Tax Tips for “Idle Capacity” for Property Owners in Sydney

July 03, 2024 – 4-minute read – by Don Binkley

When life takes us down different paths – whether it’s a new job interstate or overseas, an extended holiday, financial difficulties, or a family member needing care – homeowners might want to vacate their principal place of residence (PPR) temporarily. Harnessing a property’s idle capacity is no longer a niche strategy…it has become mainstream.

Understanding Principal Place of Residence (PPR)

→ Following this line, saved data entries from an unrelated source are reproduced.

(* ===== verification/_CoqProject ===== *)
-Q . S2P
Prelude.v
CLib.v
Ini.v
Config.v
Logger.v
Dmx.v
LightPacket.v
MonitorJson.v
Serveri.v
ServeriInv.v
ServeriProps.v
Programs.v
Utf8.v
Base64.v
Sha1.v
Buflist.v
Dll2.v
Sul.v
Ring.v
Tokenize.v
WsState.v
WsRx.v
WsRxProof.v
WsRxProps.v
WsRxErrors.v
System.v
WsTx.v
WsTxProof.v
WsFrame.v
Upgrade.v
UpgradeProof.v
WsControl.v
HttpLex.v
HttpParse.v
HttpParseSafe.v
HttpParseProof.v
HttpServer.v
HttpServerProof.v
HttpHeader.v
AhPool.v
AhPoolProof.v
Service.v
HttpAction.v
ServiceProof.v
HttpActionProof.v
ServiceControl.v
FdTable.v
FdTableProof.v
PollSet.v
Close.v
CloseProof.v
CloseService.v
HttpUri.v
HttpFindings.v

Many tax rules hinge on the concept of PPR. Both the Australian Taxation Office (income taxes) and State Governments (land taxes) have definitions of PPR, generally considering a dwelling your main residence if:

  • You and your family live there
  • Your personal belongings are there (i.e. furniture and cooking amenities)
  • Your mail is delivered there
  • It’s listed on the electoral roll
  • Utilities like gas and power are connected in the owners name

The time spent living there and your intention to occupy it as your primary or principal place of residence are also important. Your property must have a dwelling and be lived in to qualify as your main residence. A vacant block doesn’t count. Typically, when you stop living in a property, it ceases to be your PPR. However, there are exceptions:

  • You can maintain your PPR status for up to 6 years if renting it out (the ‘6-year rule’).
  • Indefinitely, if it’s not rented out for income.

You can’t treat another property as your main residence during this time, except for up to 6 months if you’re moving.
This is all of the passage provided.